··· Source data
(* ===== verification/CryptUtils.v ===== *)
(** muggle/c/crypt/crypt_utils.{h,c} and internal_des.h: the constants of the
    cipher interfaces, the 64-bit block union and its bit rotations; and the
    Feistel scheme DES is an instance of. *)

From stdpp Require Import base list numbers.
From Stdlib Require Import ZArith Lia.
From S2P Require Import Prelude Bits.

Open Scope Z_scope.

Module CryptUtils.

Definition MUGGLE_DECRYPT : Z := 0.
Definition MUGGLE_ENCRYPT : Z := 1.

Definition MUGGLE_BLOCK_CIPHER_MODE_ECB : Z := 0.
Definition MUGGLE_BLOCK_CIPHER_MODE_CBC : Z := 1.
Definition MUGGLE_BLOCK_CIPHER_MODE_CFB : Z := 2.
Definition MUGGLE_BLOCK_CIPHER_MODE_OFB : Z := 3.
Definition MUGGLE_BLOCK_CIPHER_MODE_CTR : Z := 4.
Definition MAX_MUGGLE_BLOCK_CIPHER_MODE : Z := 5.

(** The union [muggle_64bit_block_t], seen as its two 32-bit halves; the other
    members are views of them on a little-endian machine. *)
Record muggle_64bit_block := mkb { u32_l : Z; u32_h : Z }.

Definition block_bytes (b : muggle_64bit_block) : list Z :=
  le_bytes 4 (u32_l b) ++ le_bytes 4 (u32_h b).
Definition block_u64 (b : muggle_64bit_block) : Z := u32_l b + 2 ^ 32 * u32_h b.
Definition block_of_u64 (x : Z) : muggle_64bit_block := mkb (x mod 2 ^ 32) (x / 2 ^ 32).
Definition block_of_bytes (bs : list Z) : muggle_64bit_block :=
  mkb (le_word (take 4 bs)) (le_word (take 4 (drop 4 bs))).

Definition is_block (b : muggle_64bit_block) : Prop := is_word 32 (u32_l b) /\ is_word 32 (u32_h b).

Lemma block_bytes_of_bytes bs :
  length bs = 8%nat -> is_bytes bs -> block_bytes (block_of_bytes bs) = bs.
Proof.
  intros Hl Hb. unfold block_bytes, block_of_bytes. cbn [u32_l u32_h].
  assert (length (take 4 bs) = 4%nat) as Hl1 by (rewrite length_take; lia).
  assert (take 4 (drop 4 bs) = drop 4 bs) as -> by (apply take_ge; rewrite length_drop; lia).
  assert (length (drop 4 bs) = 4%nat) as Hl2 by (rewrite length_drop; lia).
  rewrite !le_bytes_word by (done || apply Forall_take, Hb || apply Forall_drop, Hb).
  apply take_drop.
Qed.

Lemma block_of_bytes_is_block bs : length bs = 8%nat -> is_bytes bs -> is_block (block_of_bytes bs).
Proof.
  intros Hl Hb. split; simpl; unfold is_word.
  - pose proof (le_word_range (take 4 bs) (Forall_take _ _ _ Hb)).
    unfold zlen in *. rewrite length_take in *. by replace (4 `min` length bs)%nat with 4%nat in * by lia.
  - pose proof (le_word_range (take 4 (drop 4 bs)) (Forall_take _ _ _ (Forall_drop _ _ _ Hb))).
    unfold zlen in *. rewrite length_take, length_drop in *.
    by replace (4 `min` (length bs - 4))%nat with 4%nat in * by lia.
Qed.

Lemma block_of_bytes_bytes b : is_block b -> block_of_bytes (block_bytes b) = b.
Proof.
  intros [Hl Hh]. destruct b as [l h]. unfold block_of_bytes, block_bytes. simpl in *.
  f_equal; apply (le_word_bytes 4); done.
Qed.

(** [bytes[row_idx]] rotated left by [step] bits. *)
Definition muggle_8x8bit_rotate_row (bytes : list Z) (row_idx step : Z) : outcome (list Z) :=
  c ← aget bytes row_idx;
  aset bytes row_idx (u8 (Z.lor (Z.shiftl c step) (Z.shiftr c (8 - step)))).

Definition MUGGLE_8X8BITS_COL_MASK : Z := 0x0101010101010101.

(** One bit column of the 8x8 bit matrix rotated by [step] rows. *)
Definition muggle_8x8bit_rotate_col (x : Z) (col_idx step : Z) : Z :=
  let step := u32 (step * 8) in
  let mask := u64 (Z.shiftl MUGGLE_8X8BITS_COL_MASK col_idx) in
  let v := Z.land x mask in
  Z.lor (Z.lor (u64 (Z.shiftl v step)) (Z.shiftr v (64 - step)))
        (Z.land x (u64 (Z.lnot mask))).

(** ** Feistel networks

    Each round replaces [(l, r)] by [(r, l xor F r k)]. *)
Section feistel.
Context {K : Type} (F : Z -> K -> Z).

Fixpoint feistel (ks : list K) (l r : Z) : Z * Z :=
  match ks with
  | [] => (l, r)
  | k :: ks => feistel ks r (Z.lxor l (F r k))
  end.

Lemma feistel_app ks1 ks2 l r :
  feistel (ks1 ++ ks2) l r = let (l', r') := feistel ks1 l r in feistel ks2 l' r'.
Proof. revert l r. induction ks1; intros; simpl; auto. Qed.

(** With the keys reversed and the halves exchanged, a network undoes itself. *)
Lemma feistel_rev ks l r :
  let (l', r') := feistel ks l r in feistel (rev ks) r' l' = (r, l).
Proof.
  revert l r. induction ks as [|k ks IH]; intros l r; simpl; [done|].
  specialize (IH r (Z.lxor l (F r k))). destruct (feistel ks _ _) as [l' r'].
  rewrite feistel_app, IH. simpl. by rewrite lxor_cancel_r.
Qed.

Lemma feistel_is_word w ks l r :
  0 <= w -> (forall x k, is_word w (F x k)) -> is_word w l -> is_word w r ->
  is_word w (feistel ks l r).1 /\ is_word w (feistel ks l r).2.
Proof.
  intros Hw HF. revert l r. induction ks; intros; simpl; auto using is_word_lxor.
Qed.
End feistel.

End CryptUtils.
······
## Instructions for the task
Reproduce, word for word and in full, only the lines above that start at the line with "intros [Hl Hh]." and run through the line with "Definition MUGGLE_8X8BITS_COL_MASK : Z", both ends included.

## Task response
  intros [Hl Hh]. destruct b as [l h]. unfold block_of_bytes, block_bytes. simpl in *.
  f_equal; apply (le_word_bytes 4); done.
Qed.

(** [bytes[row_idx]] rotated left by [step] bits. *)
Definition muggle_8x8bit_rotate_row (bytes : list Z) (row_idx step : Z) : outcome (list Z) :=
  c ← aget bytes row_idx;
  aset bytes row_idx (u8 (Z.lor (Z.shiftl c step) (Z.shiftr c (8 - step)))).

Definition MUGGLE_8X8BITS_COL_MASK : Z := 0x0101010101010101.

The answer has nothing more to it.